Funding came from the foundation set up in memory of Christopher Reeve

Funding came from the foundation set up in memory of Christopher Reeve

A biotech start-up co-founded by two University College Cork (UCC) graduates has raised $5m (£3.7m) in a second funding round to develop new therapeutics for epilepsy, spinal cord injuries, and other neurodegenerative conditions.

The financing was raised from a group of new and existing investors that included the Christopher and Dana Reeve Foundation, which was set up by the late former Superman actor and his wife.

Cambridge, Massachusetts-based Axonis Therapeutics which was co-founded by Cork-born Dr Shane Hegarty and Dr Joanna Stanicka — raised $4m (£2.9m) last year, from a number of investors, some of whom participated in its recent round together with four VC firms and spinal cord injury foundation Spinal Research.

Mr Hegarty, the firm’s chief scientific officer, who has been based in the US since 2017, said the firm will look to raise a larger financing round next year once it has more research milestones and intellectual properties under its belt.

Dr Stanicka and Mr Hegarty, whose background is in neuroscience and Parkinson’s disease research, co-founded the business along with three others, including Bob Yant, an advocate for spinal cord regeneration research, and Dr Corey Goodman, a former president of Pfizer’s biotherapeutics division.

Mr Hegarty said: “Our aim is to revive neurons and restore control in the lives of patients and their families.

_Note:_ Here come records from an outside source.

(** * IfcModelChecker: export engine, validation engine, IDS converter
    and stores

    A shallow embedding of [services/ifcExport.ts], of the validation core
    ([checkElement], [runValidation]) and the validation service that
    feeds it, of the stores ([updatePropertyValue], the edit history,
    the selection, the visibility and the validation result), of the
    loader's conversion of parsed elements, of [isPsetCommon] and of
    [idsToRulePack], together with the fragment of the ECMAScript
    built-ins these functions call ([String.prototype.indexOf],
    [substring], [replace], regular expressions,
    [Number.prototype.toFixed], [Number::toString]).

    Strings are sequences of code units; the embedding covers the code
    units below 256, written as [ascii].  Numbers are IEEE 754 binary64
    values, written as [spec_float] with precision 53 and [emax] 1024. *)

From stdpp Require Import base gmap.
From Stdlib Require Import ZArith Lia Bool List Ascii String.
From Stdlib Require Import Floats.SpecFloat.
Import ListNotations.

Local Open Scope string_scope.
Local Open Scope Z_scope.

#[local] Arguments String.append !s1 s2 : simpl nomatch.

(** ** String primitives *)

Module Js.

Fixpoint str_take (n : nat) (s : string) : string :=
  match n, s with
  | S n', String c s' => String c (str_take n' s')
  | _, _ => EmptyString
  end.

Fixpoint str_drop (n : nat) (s : string) : string :=
  match n, s with
  | S n', String _ s' => str_drop n' s'
  | _, _ => s
  end.

Definition strlen (s : string) : Z := Z.of_nat (String.length s).

Definition clamp (i len : Z) : Z := Z.min (Z.max i 0) len.

(** [s.substring(a, b)]: both ends are clamped to the string and swapped
    when out of order. *)
Definition substring (s : string) (a b : Z) : string :=
  let a' := clamp a (strlen s) in
  let b' := clamp b (strlen s) in
  let from := Z.min a' b' in
  let to := Z.max a' b' in
  str_take (Z.to_nat (to - from)) (str_drop (Z.to_nat from) s).

(** [s.substring(a)] *)
Definition substring_from (s : string) (a : Z) : string :=
  substring s a (strlen s).

(** The first offset at which [pat] occurs in [s]. *)
Fixpoint find (pat s : string) : option nat :=
  if String.prefix pat s then Some O
  else match s with
       | EmptyString => None
       | String _ s' => option_map S (find pat s')
       end.

(** [s.indexOf(pat, pos)], with [-1] for no occurrence. *)
Definition indexOf_from (s pat : string) (pos : Z) : Z :=
  let k := clamp pos (strlen s) in
  match find pat (str_drop (Z.to_nat k) s) with
  | Some i => k + Z.of_nat i
  | None => -1
  end.

Definition indexOf (s pat : string) : Z := indexOf_from s pat 0.

Definition startsWith (s pat : string) : bool := String.prefix pat s.

Definition endsWith (s pat : string) : bool :=
  String.eqb (str_drop (String.length s - String.length pat) s) pat
  && (String.length pat <=? String.length s)%nat.

Definition dollar : ascii := "$"%char.

(** [GetSubstitution] for a replacement without captures: [$$] is a
    dollar sign, [$&] the match, [$`] the text before it and [$'] the
    text after it; any other [$] stands for itself. *)
Fixpoint getSubstitution (matched before after repl : string) : string :=
  match repl with
  | EmptyString => EmptyString
  | String c t =>
      if Ascii.eqb c dollar then
        match t with
        | String d t' =>
            if Ascii.eqb d dollar then
              String dollar (getSubstitution matched before after t')
            else if Ascii.eqb d "&"%char then
              matched ++ getSubstitution matched before after t'
            else if Ascii.eqb d "`"%char then
              before ++ getSubstitution matched before after t'
            else if Ascii.eqb d "'"%char then
              after ++ getSubstitution matched before after t'
            else String c (getSubstitution matched before after t)
        | EmptyString => String c EmptyString
        end
      else String c (getSubstitution matched before after t)
  end.

(** [s.replace(pat, repl)] with a string pattern: the first occurrence
    only, the replacement expanded by [getSubstitution]. *)
Definition replace (s pat repl : string) : string :=
  match find pat s with
  | None => s
  | Some i =>
      let before := str_take i s in
      let after := str_drop (i + String.length pat) s in
      before ++ getSubstitution pat before after repl ++ after
  end.

End Js.

(** ** Regular expressions

    A backtracking matcher for the fragment of ECMAScript patterns the
    sources use: character tests, sequence, alternation, greedy
    repetition, capture groups and the two anchors.  Alternatives are
    tried left to right and a repetition takes as many rounds as it can
    before giving one back, as [RegExp.prototype.exec] does. *)

Module Regex.

Inductive regex : Type :=
| Eps : regex
| Chr : (ascii -> bool) -> regex
| Seq : regex -> regex -> regex
| Alt : regex -> regex -> regex
| Star : regex -> regex
| Group : nat -> regex -> regex
| Bol : regex
| Eol : regex.

Definition Plus (r : regex) : regex := Seq r (Star r).
Definition Opt (r : regex) : regex := Alt r Eps.

Fixpoint seq (rs : list regex) : regex :=
  match rs with
  | [] => Eps
  | [r] => r
  | r :: rs' => Seq r (seq rs')
  end.

Record mstate : Type := MState {
  m_pos : nat;
  m_rest : string;
  m_caps : list (nat * string)
}.

Definition advance (c : ascii) (s' : string) (st : mstate) : mstate :=
  {| m_pos := S (m_pos st); m_rest := s'; m_caps := m_caps st |}.

Definition set_cap (i : nat) (from : mstate) (st : mstate) : mstate :=
  {| m_pos := m_pos st; m_rest := m_rest st;
     m_caps := (i, Js.str_take (m_pos st - m_pos from) (m_rest from)) :: m_caps st |}.

(** The rounds of a repetition: one more round of [body] when it moves
    on in the input and the rest then matches, else the rest at once.
    No more rounds can succeed than code units are left. *)
Fixpoint star_loop (body : mstate -> (mstate -> option mstate) -> option mstate)
  (k : mstate -> option mstate) (fuel : nat) (st : mstate) {struct fuel}
  : option mstate :=
  match fuel with
  | O => k st
  | S fuel' =>
      match body st (fun st' =>
              if (m_pos st' =? m_pos st)%nat then None
              else star_loop body k fuel' st') with
      | Some res => Some res
      | None => k st
      end
  end.

Fixpoint rmatch (r : regex) (st : mstate) (k : mstate -> option mstate)
  {struct r} : option mstate :=
  match r with
  | Eps => k st
  | Chr p =>
      match m_rest st with
      | String c s' => if p c then k (advance c s' st) else None
      | EmptyString => None
      end
  | Seq a b => rmatch a st (fun st' => rmatch b st' k)
  | Alt a b =>
      match rmatch a st k with
      | Some res => Some res
      | None => rmatch b st k
      end
  | Star a => star_loop (rmatch a) k (String.length (m_rest st)) st
  | Group i a => rmatch a st (fun st' => k (set_cap i st st'))
  | Bol => if (m_pos st =? 0)%nat then k st else None
  | Eol => match m_rest st with EmptyString => k st | _ => None end
  end.

(** The leftmost match at or after offset [pos], [s] being the rest of
    the input from there. *)
Fixpoint search (r : regex) (pos : nat) (s : string) : option (nat * mstate) :=
  match rmatch r {| m_pos := pos; m_rest := s; m_caps := [] |} Some with
  | Some st => Some (pos, st)
  | None =>
      match s with
      | EmptyString => None
      | String _ s' => search r (S pos) s'
      end
  end.

Definition exec (r : regex) (s : string) : option (nat * mstate) :=
  search r O s.

Definition test (r : regex) (s : string) : bool :=
  match exec r s with Some _ => true | None => false end.

(** Capture [i] of a match; a group that took no part is the empty
    string here. *)
Fixpoint capture (i : nat) (caps : list (nat * string)) : string :=
  match caps with
  | [] => EmptyString
  | (j, v) :: caps' => if (i =? j)%nat then v else capture i caps'
  end.

(** [s.replace(re, repl)] for a pattern without the [g] flag. *)
Definition replace (s : string) (r : regex) (repl : string) : string :=
  match exec r s with
  | None => s
  | Some (i, st) =>
      let before := Js.str_take i s in
      let matched := Js.str_take (m_pos st - i) (Js.str_drop i s) in
      before ++ Js.getSubstitution matched before (m_rest st) repl ++ m_rest st
  end.

(** [s.replace(re, repl)] for a pattern with the [g] flag: every match
    from left to right, an empty match stepping one code unit on. *)
Fixpoint replace_all_from (fuel : nat) (whole : string) (r : regex)
  (repl : string) (pos : nat) (s : string) : string :=
  match fuel with
  | O => s
  | S fuel' =>
      match search r pos s with
      | None => s
      | Some (i, st) =>
          let skipped := Js.str_take (i - pos) s in
          let matched := Js.str_take (m_pos st - i) (Js.str_drop (i - pos) s) in
          let sub := Js.getSubstitution matched (Js.str_take i whole) (m_rest st) repl in
          if (m_pos st =? i)%nat then
            match m_rest st with
            | EmptyString => skipped ++ sub
            | String c s' =>
                skipped ++ sub ++ String c (replace_all_from fuel' whole r repl (S i) s')
            end
          else skipped ++ sub ++ replace_all_from fuel' whole r repl (m_pos st) (m_rest st)
      end
  end.

Definition replace_all (s : string) (r : regex) (repl : string) : string :=
  replace_all_from (S (String.length s)) s r repl O s.

(** *** Character tests *)

Definition code (c : ascii) : N := N_of_ascii c.

(** [Canonicalize] under the [i] flag: the upper-case form when it is
    one code unit and does not move a non-ASCII unit into ASCII. *)
Definition canonicalize (c : ascii) : N :=
  let n := code c in
  if ((97 <=? n) && (n <=? 122))%N then (n - 32)%N
  else if (n =? 181)%N then 924%N
  else if (n =? 255)%N then 376%N
  else if ((224 <=? n) && (n <=? 254) && negb (n =? 247))%N then (n - 32)%N
  else n.

Definition lit (c : ascii) : regex := Chr (Ascii.eqb c).

Definition lit_i (c : ascii) : regex :=
  Chr (fun ch => (canonicalize ch =? canonicalize c)%N).

Fixpoint word_i (w : string) : regex :=
  match w with
  | EmptyString => Eps
  | String c EmptyString => lit_i c
  | String c w' => Seq (lit_i c) (word_i w')
  end.

(** [\d] *)
Definition is_digit (c : ascii) : bool :=
  ((48 <=? code c) && (code c <=? 57))%N.

(** [\s], as far as it lies below 256: tab, line feed, vertical tab,
    form feed, carriage return, space and no-break space. *)
Definition is_space (c : ascii) : bool :=
  (((9 <=? code c) && (code c <=? 13)) || (code c =? 32) || (code c =? 160))%N.
Lemma sighted_app (field : Point.t → option Z) (l1 l2 : list Point.t) :
  sighted field (l1 ++ l2) = sighted field l1 + sighted field l2.
Proof.
  induction l1 as [|p l1 IH]; [done|].
  change ((p :: l1) ++ l2) with (p :: (l1 ++ l2)).
  rewrite !sighted_cons, IH. lia.
Qed.

Lemma magnitude_app (field : Point.t → option Z) (l1 l2 : list Point.t) :
  magnitude field (l1 ++ l2) = magnitude field l1 + magnitude field l2.
Proof.
  induction l1 as [|p l1 IH]; [done|].
  change ((p :: l1) ++ l2) with (p :: (l1 ++ l2)).
  rewrite !magnitude_cons, IH. lia.
Qed.

Lemma occurrences_app (label : Point.t → string) (k : string)
    (l1 l2 : list Point.t) :
  occurrences label k (l1 ++ l2)
  = occurrences label k l1 + occurrences label k l2.
Proof. unfold occurrences. rewrite List.filter_app, length_app. lia. Qed.

Lemma occurrences_nonneg (label : Point.t → string) (k : string)
    (l : list Point.t) :
  0 ≤ occurrences label k l.
Proof. unfold occurrences. lia. Qed.

Lemma sighted_Permutation (field : Point.t → option Z) (l1 l2 : list Point.t) :
  l1 ≡ₚ l2 → sighted field l1 = sighted field l2.
Proof.
  induction 1 as [|x l1 l2 _ IH|x y l|l1 l2 l3 _ IH1 _ IH2];
    rewrite ?sighted_cons; lia.
Qed.

Lemma magnitude_Permutation (field : Point.t → option Z)
    (l1 l2 : list Point.t) :
  l1 ≡ₚ l2 → magnitude field l1 = magnitude field l2.
Proof.
  induction 1 as [|x l1 l2 _ IH|x y l|l1 l2 l3 _ IH1 _ IH2];
    rewrite ?magnitude_cons; lia.
Qed.

Lemma occurrences_Permutation (label : Point.t → string) (k : string)
    (l1 l2 : list Point.t) :
  l1 ≡ₚ l2 → occurrences label k l1 = occurrences label k l2.
Proof.
  induction 1 as [|x l1 l2 _ IH|x y l|l1 l2 l3 _ IH1 _ IH2];
    rewrite ?occurrences_cons; lia.
Qed.

Lemma hazards_Permutation (l1 l2 : list Point.t) :
  l1 ≡ₚ l2 →
  Z.of_nat (length (List.filter is_hazard l1))
  = Z.of_nat (length (List.filter is_hazard l2)).
Proof.
  induction 1 as [|x l1 l2 _ IH|x y l|l1 l2 l3 _ IH1 _ IH2];
    rewrite ?hazards_cons; lia.
Qed.

(** *** The counters *)

(** While the magnitudes stay below 2^53 no addition rounds, and the two
    counters are the exact sums. *)
Lemma stats_fold_exact (l : list Point.t) : ∀ acc,
  Z.abs (adults acc) + magnitude Point.adults l < 2 ^ 53 →
  Z.abs (calves acc) + magnitude Point.calves l < 2 ^ 53 →
  adults (fold_left stats_step l acc) = adults acc + sighted Point.adults l
  ∧ calves (fold_left stats_step l acc)
    = calves acc + sighted Point.calves l.
Proof.
  induction l as [|p l IH]; intros acc Ha Hc.
  - unfold sighted. simpl. split; lia.
  - rewrite magnitude_cons in Ha, Hc. rewrite !sighted_cons.
    pose proof (magnitude_nonneg Point.adults l).
    pose proof (magnitude_nonneg Point.calves l).
    simpl. rewrite stats_step_cases.
    destruct (is_sighting p).
    + destruct (IH {| adults := num_add (adults acc) (or_num (Point.adults p) 0);
                      calves := num_add (calves acc) (or_num (Point.calves p) 0);
                      danger := danger acc;
                      dangerTypes := dangerTypes acc;
                      healthStatus := healthStatus acc |}) as [-> ->];
        simpl; rewrite ?num_add_exact by lia; lia.
    + destruct (is_hazard p).
      * destruct (IH {| adults := adults acc;
                        calves := calves acc;
                        danger := danger acc + 1;
                        dangerTypes := bump (dangerTypes acc) (dType p);
                        healthStatus := bump (healthStatus acc) (hStatus p) |})
          as [-> ->]; simpl; lia.
      * destruct (IH acc) as [-> ->]; lia.
Qed.

Lemma stats_counters_exact (pts : list Point.t) :
  exact_range pts →
  adults (stats pts) = sighted Point.adults pts
  ∧ calves (stats pts) = sighted Point.calves pts.
Proof.
  intros [Ha Hc]. unfold stats.
  destruct (stats_fold_exact pts stats_init) as [-> ->]; simpl; lia.
Qed.

Lemma stats_fold_danger (l : list Point.t) : ∀ acc,
  danger (fold_left stats_step l acc)
  = danger acc + Z.of_nat (length (List.filter is_hazard l)).
Proof.
  induction l as [|p l IH]; intros acc; [simpl; lia|].
  rewrite hazards_cons.
  change (fold_left stats_step (p :: l) acc)
    with (fold_left stats_step l (stats_step acc p)).
  rewrite IH, stats_step_cases.
  destruct (is_sighting p) eqn:Hs.
  - rewrite (sighting_is_no_hazard p Hs). simpl. lia.
  - destruct (is_hazard p); simpl; lia.
Qed.

Lemma stats_danger (pts : list Point.t) :
  danger (stats pts) = Z.of_nat (length (List.filter is_hazard pts)).
Proof. unfold stats. by rewrite stats_fold_danger. Qed.

(** *** The histograms *)

Lemma bump_other (obj : gmap string Cell) (k k' : string) :
  k' ≠ k → bump obj k' !! k = obj !! k.
Proof.
  intros Hne. unfold bump.
  destruct (obj !! k') as [[n|member ones]|];
    rewrite ?lookup_insert_ne by done; try reflexivity.
  destruct (inherited k'); [|by rewrite lookup_insert_ne].
  destruct (String.eqb k' "__proto__"); [reflexivity|].
  by rewrite lookup_insert_ne.
Qed.

Lemma cell_of_inherited_proto (n : Z) : cell_of "__proto__" n = None.
Proof. unfold cell_of. by destruct (n =? 0). Qed.

Lemma bump_same (obj : gmap string Cell) (k : string) (n : Z) :
  0 ≤ n →
  obj !! k = cell_of k n →
  bump obj k !! k = cell_of k (n + 1).
Proof.
  intros Hn Hk. unfold bump, cell_of in *.
  destruct (Z.eqb_spec (n + 1) 0) as [|_]; [lia|].
  destruct (Z.eqb_spec n 0) as [->|Hpos].
  - rewrite Hk.
    destruct (inherited k);
      [destruct (String.eqb k "__proto__"); [exact Hk|]|];
      by rewrite lookup_insert_eq.
  - destruct (inherited k).
    + destruct (String.eqb k "__proto__").
      * by rewrite Hk.
      * rewrite Hk, lookup_insert_eq. do 2 f_equal. lia.
    + rewrite Hk, lookup_insert_eq. simpl.
      destruct (Z.eqb_spec n 0); [done|reflexivity].
Qed.

Lemma bump_lookup (obj : gmap string Cell) (k k' : string) (n : Z) :
  0 ≤ n →
  obj !! k = cell_of k n →
  bump obj k' !! k = cell_of k (n + (if String.eqb k' k then 1 else 0)).
Proof.
  intros Hn Hk. destruct (String.eqb_spec k' k) as [->|Hne].
  - by apply bump_same.
  - rewrite bump_other by done. by rewrite Z.add_0_r.
Qed.

(** Each histogram holds, under every key, what [cell_of] says for the
    number of hazards carrying that label. *)
Lemma stats_lookup (pts : list Point.t) (k : string) :
  dangerTypes (stats pts) !! k = cell_of k (occurrences dType k pts)
  ∧ healthStatus (stats pts) !! k = cell_of k (occurrences hStatus k pts).
Proof.
  induction pts as [|p pts (Hd & Hh)] using rev_ind; [done|].
  rewrite stats_snoc, !occurrences_app, stats_step_cases.
  unfold occurrences at 2 4. simpl.
  destruct (is_sighting p) eqn:Hs.
  - rewrite (sighting_is_no_hazard p Hs). simpl.
    by rewrite !Z.add_0_r.
  - destruct (is_hazard p); simpl.
    + split.
      * rewrite (bump_lookup _ k (dType p) _ (occurrences_nonneg _ _ _) Hd).
        by destruct (String.eqb (dType p) k).
      * rewrite (bump_lookup _ k (hStatus p) _ (occurrences_nonneg _ _ _) Hh).
        by destruct (String.eqb (hStatus p) k).
    + by rewrite !Z.add_0_r.
Qed.

(** *** Order *)

(** The danger counter and both histograms never depend on the order. *)
Lemma hazard_part_Permutation (pts pts' : list Point.t) :
  pts ≡ₚ pts' →
  danger (stats pts') = danger (stats pts)
  ∧ dangerTypes (stats pts') = dangerTypes (stats pts)
  ∧ healthStatus (stats pts') = healthStatus (stats pts).
Proof.
  intros Hperm. split; [|split].
  - rewrite !stats_danger. symmetry. by apply hazards_Permutation.
  - apply map_eq. intros k.
    rewrite (proj1 (stats_lookup pts' k)), (proj1 (stats_lookup pts k)).
    f_equal. symmetry. by apply occurrences_Permutation.
  - apply map_eq. intros k.
    rewrite (proj2 (stats_lookup pts' k)), (proj2 (stats_lookup pts k)).
    f_equal. symmetry. by apply occurrences_Permutation.
Qed.

(** C6, as stated, fails: sums are rounded to binary64, so a herd of 2^53
    adults followed by two single adults adds up to 2^53, while the two
    single adults followed by the herd add up to 2^53 + 2. *)
Lemma C6_order_matters_beyond_2_53 :
  [Scenario.herd (2 ^ 53); Scenario.herd 1; Scenario.herd 1]
  ≡ₚ [Scenario.herd 1; Scenario.herd 1; Scenario.herd (2 ^ 53)]
  ∧ stats [Scenario.herd 1; Scenario.herd 1; Scenario.herd (2 ^ 53)]
    ≠ stats [Scenario.herd (2 ^ 53); Scenario.herd 1; Scenario.herd 1].
Proof.
  split.
  - exact (Permutation_cons_append
             [Scenario.herd 1; Scenario.herd 1] (Scenario.herd (2 ^ 53))).
  - intros H. apply (f_equal adults) in H. vm_compute in H. discriminate.
Qed.
Lemma appends_bind {A B} (m : M A) (k : A -> M B) :
  appends P m -> (forall a, appends P (k a)) -> appends P (bind m k).
Proof.
  intros Hm Hk E s; unfold bind.
  destruct (Hm E s) as [l1 [H1 F1]].
  destruct (m E s) as [[a|e] s'] eqn:Hr; simpl in *.
  - destruct (Hk a E s') as [l2 [H2 F2]]; exists (app l2 l1).
    rewrite H2, H1; split; [apply app_assoc | apply Forall_app; auto].
  - exists l1; auto.
Qed.

Lemma appends_try {A} (m : M A) hd (h : exn -> M A) :
  appends P m -> (forall e, appends P (h e)) -> appends P (try_except m hd h).
Proof.
  intros Hm Hh E s; unfold try_except.
  destruct (Hm E s) as [l1 [H1 F1]].
  destruct (m E s) as [[a|e] s'] eqn:Hr; simpl in *; [exists l1; auto|].
  destruct (hd e); [|exists l1; auto].
  destruct (Hh e E s') as [l2 [H2 F2]]; exists (app l2 l1).
  rewrite H2, H1; split; [apply app_assoc | apply Forall_app; auto].
Qed.

Lemma appends_for_each {A} (f : A -> M unit) xs :
  (forall x, appends P (f x)) -> appends P (for_each f xs).
Proof.
  intros Hf; induction xs as [|x xs IH]; cbn; [apply appends_ret|].
  apply appends_bind; auto.
Qed.

Lemma appends_block_text b : appends P (block_text b).
Proof. destruct b; [apply appends_ret | apply appends_raise | apply appends_raise]. Qed.

Lemma appends_call_mcp_tool self n a :
  P (Print ("🔧 Calling tool: " ++ n)) -> (forall x, P (ToolCall n x)) ->
  appends P (call_mcp_tool self n a).
Proof.
  intros Hp Ht; unfold call_mcp_tool, session_call_tool.
  destruct (negb (session self)); [apply appends_raise|].
  destruct (negb _); [apply appends_raise|].
  apply appends_bind; [now apply appends_emit|]; intros _.
  apply appends_bind; [apply appends_bind; [apply appends_ask|]; intros E;
                       apply appends_bind; [now apply appends_emit|]; intros _;
                       destruct (tool_backend E n _);
                       [apply appends_raise | apply appends_ret]|].
  intros [|b bs]; [apply appends_ret | apply appends_block_text].
Qed.

Lemma appends_analyze_with_gemini p c :
  P (Print "🧠 Analyzing with Gemini...") -> (forall x, P (AICall x)) ->
  appends P (analyze_with_gemini p c).
Proof.
  intros Hp Ha; unfold analyze_with_gemini, generate_content.
  apply appends_try; [|intros; apply appends_ret].
  apply appends_bind; [now apply appends_emit|]; intros _.
  apply appends_bind; [apply appends_ask|]; intros E.
  apply appends_bind; [now apply appends_emit|]; intros _.
  destruct (gemini_backend E _); [apply appends_raise | apply appends_ret].
Qed.

End Appends.
(** X9: in what [get_relevant_jobs] returns, every relevant job belongs
    to a configured company that passes the limit, is active and has a
    jobs page, and its title is relevant for that company; the companies to
    verify and the names on the errors are such companies too; and the
    skipped companies are the names of the inactive companies that pass
    the limit, in the order of the configuration. *)
Theorem scraped_results_origin (config : Config D) (limit additional : option string)
    (d d' : D) (scraped : Scraped D) :
  get_relevant_jobs config limit additional d = (inr scraped, d') →
  (∀ company job,
      (company, job) ∈ relevant_jobs scraped →
      company ∈ companies config ∧ scrapable limit company
      ∧ title_is_relevant company (JobPosting.title job)
                          (all_search_terms config additional) = true)
  ∧ (∀ company, company ∈ verify_no_jobs scraped →
                company ∈ companies config ∧ scrapable limit company)
  ∧ (∀ company_name e,
        (company_name, e) ∈ errors scraped →
        ∃ company, company ∈ companies config ∧ scrapable limit company
                   ∧ Company.name company = company_name)
  ∧ skipped_companies scraped
    = Company.name <$> filter (λ c, limited_out limit c = false ∧ Company.active c = false)
                              (companies config).
Proof.
  unfold get_relevant_jobs, mbind, run_bind.
  destruct (scrape_companies _ _ _ _ d) as [[e|result] d1] eqn:Hloop; [done|].
  destruct (driver_close d1) as [[e|[]] d2]; [done|].
  intros [= <- <-]. by eapply scrape_companies_origin.
Qed.

(** X10: a company that passes the limit and is active but has no jobs
    page stops the run at the assertion: [get_relevant_jobs] raises an
    [AssertionError] with the driver as the companies before it left it,
    still open, and what those companies yielded is not returned. *)
Theorem missing_jobs_page_aborts_run (config : Config D) (limit additional : option string)
    (pre post : list (Company.t D)) (company : Company.t D) (before : Scraped D) (d d1 : D) :
  companies config = pre ++ company :: post →
  scrape_companies limit (all_search_terms config additional) pre no_scraped d
    = (inr before, d1) →
  limited_out limit company = false →
  Company.active company = true →
  Str.truthy (Company.jobs_page company) = None →
  get_relevant_jobs config limit additional d
    = (inl (PyExc "AssertionError" EmptyString), d1)
  ∧ ∀ existing,
      get_new_relevant_jobs config existing limit additional d
      = (inl (PyExc "AssertionError" EmptyString), d1).
Proof.
  intros Hcs Hpre Hlimit Hactive Hpage.
  assert (get_relevant_jobs config limit additional d
          = (inl (PyExc "AssertionError" EmptyString), d1)) as Hrun.
  { unfold get_relevant_jobs, mbind, run_bind.
    by rewrite Hcs, scrape_companies_app, Hpre, missing_jobs_page_raises. }
  split; [done|]. intros existing. by apply get_new_relevant_jobs_raises.
Qed.
Lemma geb_false : (x >=? y) = false -> x < y.
Proof. destruct (geb_spec x y); [discriminate | lra]. Qed.

End ComparisonValues.

(** Turn the recorded outcomes of boolean tests into inequalities. *)
Ltac bool_hyps :=
  repeat match goal with
  | H : andb _ _ = true |- _ => apply andb_prop in H; destruct H
  | H : andb _ _ = false |- _ => apply andb_false_iff in H; destruct H
  | H : orb _ _ = true |- _ => apply orb_prop in H; destruct H
  | H : orb _ _ = false |- _ => apply orb_false_elim in H; destruct H
  | H : JS.ltb _ _ = true |- _ => apply ltb_true in H
  | H : JS.ltb _ _ = false |- _ => apply ltb_false in H
  | H : JS.leb _ _ = true |- _ => apply leb_true in H
  | H : JS.leb _ _ = false |- _ => apply leb_false in H
  | H : JS.gtb _ _ = true |- _ => apply gtb_true in H
  | H : JS.gtb _ _ = false |- _ => apply gtb_false in H
  | H : JS.geb _ _ = true |- _ => apply geb_true in H
  | H : JS.geb _ _ = false |- _ => apply geb_false in H
  end.

(** Split on the outermost test of the goal, keeping its outcome. *)
Ltac split_tests :=
  repeat match goal with
  | |- context [if ?b then _ else _] =>
      let H := fresh "Htest" in destruct b eqn:H
  end.

Lemma classify_tie_leaf (safeC safeT : R) :
  safeC <= 6.67 -> tie_leaf safeC (classify safeC safeT).
Proof.
  intros Hc. unfold classify. cbv zeta. split_tests;
    first [ apply tie_single | apply tie_lever; bool_hyps; lra ].
Qed.

Lemma carbon_of_one (f : PhaseFraction) : carbon_of [f] = frac f * pos f.
Proof. unfold carbon_of. simpl. lra. Qed.

Lemma carbon_of_two (f g : PhaseFraction) :
  carbon_of [f; g] = frac f * pos f + frac g * pos g.
Proof. unfold carbon_of. simpl. lra. Qed.

(** The lever rule proper: on a tie line that holds the bulk carbon, the
    two weights are percentages as computed, and they balance. *)
Lemma lever_weights (safeC c1 c2 : R) :
  EPS <= c2 - c1 -> c1 <= safeC <= c2 ->
  0 <= (safeC - c1) / (c2 - c1) * 100 <= 100.
Proof.
  unfold EPS. intros Hs Hc.
  assert (Hpos : 0 < c2 - c1) by lra.
  split.
  - apply Rmult_le_pos; [ | lra].
    apply Rmult_le_pos; [lra | left; apply Rinv_0_lt_compat; assumption].
  - apply (Rmult_le_reg_r (c2 - c1)); [assumption | ].
    replace ((safeC - c1) / (c2 - c1) * 100 * (c2 - c1))
      with ((safeC - c1) * 100) by (field; lra).
    lra.
Qed.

Neurological disorders are complex but commonly share three problems: brain cell death, lack of neuron regeneration, and misfiring of neuron circuits, which cause life-long disabilities.

“Our pipeline of neuron-reviving therapeutics aims to enable an internal ability within brain cells to resist degeneration, restore balanced activity, and regenerate. Hopefully, we can transform the lives of millions of people suffering from incurable neurological disorders.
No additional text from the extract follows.